■ How to complete this task ■
Below are lines of data, and only some are wanted. Please repeat exactly those from the line that has "Definition charCodeAt (s" through the line that has "end coerces to [0]. *)".

Stored data:
= = = =
(** * supabase-storage: the GCS backend, its request signer, the tenant
      connection and the base32 codec

    Every definition of the first part is a shallow embedding of one
    function of the TypeScript sources:

    - [src/internal/auth/base64.ts]            module [base32];
    - [src/storage/backend/gcs/signer.ts]      module [Signer];
    - [src/storage/backend/gcs/adapter.ts]     modules [GCS] and
                                               [DeleteObjects];
    - [src/storage/backend/index.ts]           module [Backend], with the
                                               constructor of [GCSBackend];
    - [src/internal/database/connection.ts]    module [Tenant].

    JavaScript numbers that hold bytes, indices, seconds or milliseconds
    are integers of [Z] or [nat]; strings are [string] or [list ascii]; a
    promise that may be rejected is a value of [result] or [outcome].  The
    functions of the runtime and of third-party packages ([URL], [Date],
    [Headers], the XML parser, [p-limit], [async-retry], [TTLCache], the
    pool of [knex]) are parameters of the class [Platform] or are modelled
    where they are used, with the behaviour that their documentation
    gives.

    The second part proves the properties of the specification, one
    theorem per claim, and then further properties of the same code. *)

From Stdlib Require Import ZArith Lia String Ascii List Bool Sorted.
From stdpp Require Import gmap strings list pretty.

Local Open Scope Z_scope.

Definition is_byte (b : Z) : Prop := 0 <= b < 256.

(** ** The base32 codec of [src/internal/auth/base64.ts]

    A [Buffer] is the list of its bytes; a text is a list of 8-bit
    characters, which is all that [encode] writes. *)

Module base32.

Definition alphabet : list ascii :=
  list_ascii_of_string "ABCDEFGHIJKLMNOPQRSTUVWXYZ234567".

Definition padding : ascii := "="%char.

(** [String.prototype.indexOf] for a one-character needle: the index of
    the first occurrence, or [-1]. *)
Fixpoint indexOf (s : list ascii) (c : ascii) : Z :=
  match s with
  | [] => -1
  | d :: s' =>
      if Ascii.eqb d c then 0
      else let r := indexOf s' c in if r =? -1 then -1 else r + 1
  end.

(** [this.alphabet.charCodeAt(n)]; out of range JavaScript yields [NaN],
    which a byte buffer stores as [0]. *)
Definition charCodeAt (s : list ascii) (n : Z) : ascii :=
  if n <? 0 then zero else nth (Z.to_nat n) s zero.

Definition fromCharCode (code : ascii) : Z := indexOf alphabet code.

(** The test [x === -1] of [decode], negated: the character is one of the
    alphabet. *)
Definition is_letter (c : ascii) : bool := negb (fromCharCode c =? -1).

(** [buffer[i]] used as an operand of [>>] or [<<]: [undefined] past the
    end coerces to [0]. *)
Definition byteAt (buffer : list Z) (i : nat) : Z := default 0 (buffer !! i).

Definition mask : Z := 31.

(** *** encode *)

Record enc_state : Type := EncState
  { enc_i : nat; enc_j : nat; enc_k : Z; enc_result : list ascii }.

(** One iteration of the [while (i < buffer.length)] loop of [encode].
    The operands are bytes and the shift counts are at most 8, so the
    32-bit wrap-around of [|], [<<] and [>>] is never reached. *)
Definition encode_body (buffer : list Z) (st : enc_state) : enc_state :=
  let k5 := enc_k st + 5 in
  let k := if 5 <=? k5 then k5 - 8 else k5 in
  let i := enc_i st in
  let x_i :=
    if k <? 0
    then (Z.lor 0 (Z.lor (Z.shiftr (byteAt buffer i) (- k))
                         (Z.shiftl (byteAt buffer (i + 1)) (8 + k))), i)
    else (Z.lor 0 (Z.lor (Z.shiftl (byteAt buffer i) k)
                         (Z.shiftr (byteAt buffer (i + 1)) (8 - k))), S i) in
  {| enc_i := snd x_i;
     enc_j := S (enc_j st);
     enc_k := k;
     enc_result :=
       <[enc_j st := charCodeAt alphabet (Z.land (fst x_i) mask)]> (enc_result st) |}.

Fixpoint encode_loop (fuel : nat) (buffer : list Z) (st : enc_state) : enc_state :=
  match fuel with
  | O => st
  | S fuel' =>
      if (enc_i st <? length buffer)%nat
      then encode_loop fuel' buffer (encode_body buffer st)
      else st
  end.

(** [Math.ceil(buffer.length / 5) * 8] *)
Definition encoded_length (n : nat) : nat := ((n + 4) / 5 * 8)%nat.

Definition encode_init (buffer : list Z) : enc_state :=
  {| enc_i := 0; enc_j := 0; enc_k := 0;
     enc_result := replicate (encoded_length (length buffer)) padding |}.

(** Every second iteration at the latest advances [i], so
    [2 * buffer.length + 1] iterations reach the exit of the loop
    ([encode_loop_exits] below). *)
Definition encode_fuel (buffer : list Z) : nat := S (2 * length buffer).

Definition encode (buffer : list Z) : string :=
  string_of_list_ascii
    (enc_result (encode_loop (encode_fuel buffer) buffer (encode_init buffer))).

(** *** decode *)

(** [text.replace(/=*$/, '')]: drop the longest run of [=] at the end. *)
Fixpoint strip_padding (text : list ascii) : list ascii :=
  match text with
  | [] => []
  | c :: text' =>
      match strip_padding text' with
      | [] => if Ascii.eqb c padding then [] else [c]
      | rest => c :: rest
      end
  end.

Record dec_state : Type := DecState
  { dec_i : nat; dec_j : nat; dec_k : Z; dec_result : list Z }.

(** [result[j] |= v] on a [Buffer]: the element read is [undefined]
    (so [0] under [|]) past the end, the value stored is reduced modulo
    256, and a store past the end is ignored. *)
Definition or_assign (result : list Z) (j : nat) (v : Z) : list Z :=
  <[j := (Z.lor (default 0 (result !! j)) v) mod 256]> result.

(** One iteration of the [while (i < text.length)] loop of [decode]. *)
Definition decode_body (text : list ascii) (st : dec_state) : dec_state :=
  let x := fromCharCode (nth (dec_i st) text zero) in
  if x =? -1 then
    {| dec_i := S (dec_i st); dec_j := dec_j st; dec_k := dec_k st;
       dec_result := dec_result st |}
  else if dec_k st <? 3 then
    {| dec_i := S (dec_i st); dec_j := dec_j st; dec_k := dec_k st + 5;
       dec_result := or_assign (dec_result st) (dec_j st) (Z.shiftl x (3 - dec_k st)) |}
  else
    {| dec_i := dec_i st; dec_j := S (dec_j st); dec_k := dec_k st - 8;
       dec_result := or_assign (dec_result st) (dec_j st) (Z.shiftr x (dec_k st - 3)) |}.

Fixpoint decode_loop (fuel : nat) (text : list ascii) (st : dec_state) : dec_state :=
  match fuel with
  | O => st
  | S fuel' =>
      if (dec_i st <? length text)%nat
      then decode_loop fuel' text (decode_body text st)
      else st
  end.

(** [Math.floor((text.length * 5) / 8)] *)
Definition decoded_length (n : nat) : nat := (n * 5 / 8)%nat.

Definition decode_init (text : list ascii) : dec_state :=
  {| dec_i := 0; dec_j := 0; dec_k := 0;
     dec_result := replicate (decoded_length (length text)) 0 |}.

Definition decode_fuel (text : list ascii) : nat := S (2 * length text).

Definition decode (text : string) : list Z :=
  let text := strip_padding (list_ascii_of_string text) in
  dec_result (decode_loop (decode_fuel text) text (decode_init text)).


(** *** Loop summaries

    The two loops read their input front to back and write their output
    front to back.  [enc_quintets] lists the 5-bit values whose letters the
    loop of [encode] stores, as a function of the bytes not yet consumed;
    [dec_quintets] is the loop of [decode] on the 5-bit values of the
    letters not yet consumed and on the part of [result] from index [j]
    on.  [encode_loop_quintets] and [decode_loop_quintets] relate them to
    the loops above. *)

Fixpoint enc_quintets (fuel : nat) (bs : list Z) (k : Z) : list Z :=
  match fuel, bs with
  | S fuel', b :: bs' =>
      let k5 := k + 5 in
      let k' := if 5 <=? k5 then k5 - 8 else k5 in
      let b1 := default 0 (head bs') in
      if k' <? 0
      then Z.land (Z.lor 0 (Z.lor (Z.shiftr b (- k')) (Z.shiftl b1 (8 + k')))) mask
             :: enc_quintets fuel' bs k'
      else Z.land (Z.lor 0 (Z.lor (Z.shiftl b k') (Z.shiftr b1 (8 - k')))) mask
             :: enc_quintets fuel' bs' k'
  | _, _ => []
  end.

Fixpoint write_chars (j : nat) (cs : list ascii) (result : list ascii) : list ascii :=
  match cs with
  | [] => result
  | c :: cs' => write_chars (S j) cs' (<[j := c]> result)
  end.

Definition or_head (rs : list Z) (v : Z) : list Z :=
  match rs with
  | [] => []
  | r :: rs' => (Z.lor r v) mod 256 :: rs'
  end.

Definition quintet (x : Z) : Prop := 0 <= x < 32.

Fixpoint dec_quintets (fuel : nat) (xs : list Z) (k : Z) (rs : list Z) : list Z :=
  match fuel, xs with
  | S fuel', x :: xs' =>
      if k <? 3
      then dec_quintets fuel' xs' (k + 5) (or_head rs (Z.shiftl x (3 - k)))
      else match or_head rs (Z.shiftr x (k - 3)) with
           | [] => dec_quintets fuel' xs (k - 8) []
           | r :: rs' => r :: dec_quintets fuel' xs (k - 8) rs'
           end
  | _, _ => rs
  end.

End base32.


(** ** Errors, promises and the calls made on the Google client *)

Inductive Error : Type :=
| RangeError (message : string)
| TypeError (message : string)
| Rejected (reason : string).

Inductive result (A : Type) : Type :=
| Ok (a : A)
| Err (e : Error).
Arguments Ok {A} a.
Arguments Err {A} e.

(** A [Date] is its time value in milliseconds; [None] is the invalid date,
    whose time value is [NaN]. *)
Definition Date : Type := option Z.

(** [a < b] on two dates compares the time values; it is false as soon as
    one of them is [NaN]. *)
Definition Date_lt (a b : Date) : bool :=
  match a, b with
  | Some x, Some y => x <? y
  | _, _ => false
  end.

Record URL : Type := mkURL
  { url_scheme : string;
    url_host : string;
    url_pathname : string;
    url_searchParams : list (string * string) }.

Record Request : Type := mkRequest
  { rq_method : string;
    rq_url : string;
    rq_headers : list (string * option string);
    rq_responseType : option string;
    rq_data : option string;
    rq_retry : bool }.

Record Response : Type := mkResponse
  { rs_status : Z;
    rs_headers : list (string * string);
    rs_data : string;
    (** [response.data && response.data.error]: the error carried by the
        body, when there is one. *)
    rs_error : option Error }.

Record Credentials : Type := mkCredentials { client_email : option string }.

(** The [GoogleAuth] client, by the answers it gives. *)
Record GoogleAuth : Type := mkGoogleAuth
  { auth_getCredentials : result Credentials;
    auth_sign : string -> option string -> result string;
    auth_request : Request -> result Response }.

Inductive Call : Type :=
| CallGetCredentials
| CallSign (payload : string) (endpoint : option string)
| CallRequest (request : Request).

(** A computation lists the calls it made on the client, in order, and ends
    with a value or with the error thrown. *)
Definition M (A : Type) : Type := (list Call * result A)%type.

Definition ret {A : Type} (a : A) : M A := ([], Ok a).

Definition throw {A : Type} (e : Error) : M A := ([], Err e).

Definition bind {A B : Type} (m : M A) (k : A -> M B) : M B :=
  match m with
  | (calls, Ok a) => let '(calls', r) := k a in (calls ++ calls', r)
  | (calls, Err e) => (calls, Err e)
  end.

Notation "'let*' x ':=' m 'in' k" := (bind m (fun x => k))
  (at level 10, x name, m at level 100, k at level 200).

(** [await p] for a promise of the client. *)
Definition await {A : Type} (c : Call) (p : result A) : M A := ([c], p).

Definition lift {A : Type} (r : result A) : M A := ([], r).

Definition calls_of {A : Type} (m : M A) : list Call := fst m.
Definition outcome {A : Type} (m : M A) : result A := snd m.

Definition is_sign (c : Call) : bool :=
  match c with CallSign _ _ => true | _ => false end.

(** The value that the XML parser gives to the text of an element.  With
    [parseTagValue], which is on unless the options of the parser turn it
    off, a text that reads as a number or as a boolean is returned as
    one: the key [123] of an object arrives as a number, not as a
    string. *)
Inductive TagValue : Type :=
| TagString (s : string)
| TagNumber (n : Z)
| TagBoolean (b : bool).

(** The [ListBucketResult] element that the XML parser returns for a
    listing.  [Key] is the name that the owner of the object chose, so it
    may be any of the three; [LastModified] is written by the backend as
    an ISO 8601 text, which the parser leaves as it is. *)
Record ListEntry : Type := mkListEntry
  { le_Key : TagValue; le_LastModified : option string; le_Size : Z }.

Record ListBucketResult : Type := mkListBucketResult
  { lbr_Contents : option (list ListEntry);
    lbr_NextContinuationToken : option string }.

(** ** The platform

    Functions of the JavaScript runtime and of third-party packages that
    the sources call and whose code is not part of the repository. *)

Class Platform : Type := mkPlatform
  { (** [Date.prototype.toISOString] of a valid time value *)
    toISOString : Z -> string;
    (** [new Date(text)] *)
    Date_parse : string -> Date;
    (** [new Date()] *)
    Date_now : Date;
    (** [createHash('sha256').update(data).digest().toString('hex')] *)
    sha256_hex : string -> string;
    (** [Buffer.from(text, 'base64').toString('hex')] *)
    base64_to_hex : string -> string;
    (** [new URL(text)]; [None] when it throws *)
    URL_parse : string -> option URL;
    (** [URLSearchParams.prototype.toString] *)
    form_urlencode : list (string * string) -> string;
    (** [Number(text)]; [None] for [NaN] *)
    Number_parse : string -> option Z;
    (** [Date.prototype.toUTCString] *)
    toUTCString : Date -> string;
    (** [parser.parse(text).ListBucketResult]; [None] when the document has
        no such element *)
    parse_ListBucketResult : string -> option ListBucketResult }.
= = = =
■ Solution for this problem ■
Definition charCodeAt (s : list ascii) (n : Z) : ascii :=
  if n <? 0 then zero else nth (Z.to_nat n) s zero.

Definition fromCharCode (code : ascii) : Z := indexOf alphabet code.

(** The test [x === -1] of [decode], negated: the character is one of the
    alphabet. *)
Definition is_letter (c : ascii) : bool := negb (fromCharCode c =? -1).

(** [buffer[i]] used as an operand of [>>] or [<<]: [undefined] past the
    end coerces to [0]. *)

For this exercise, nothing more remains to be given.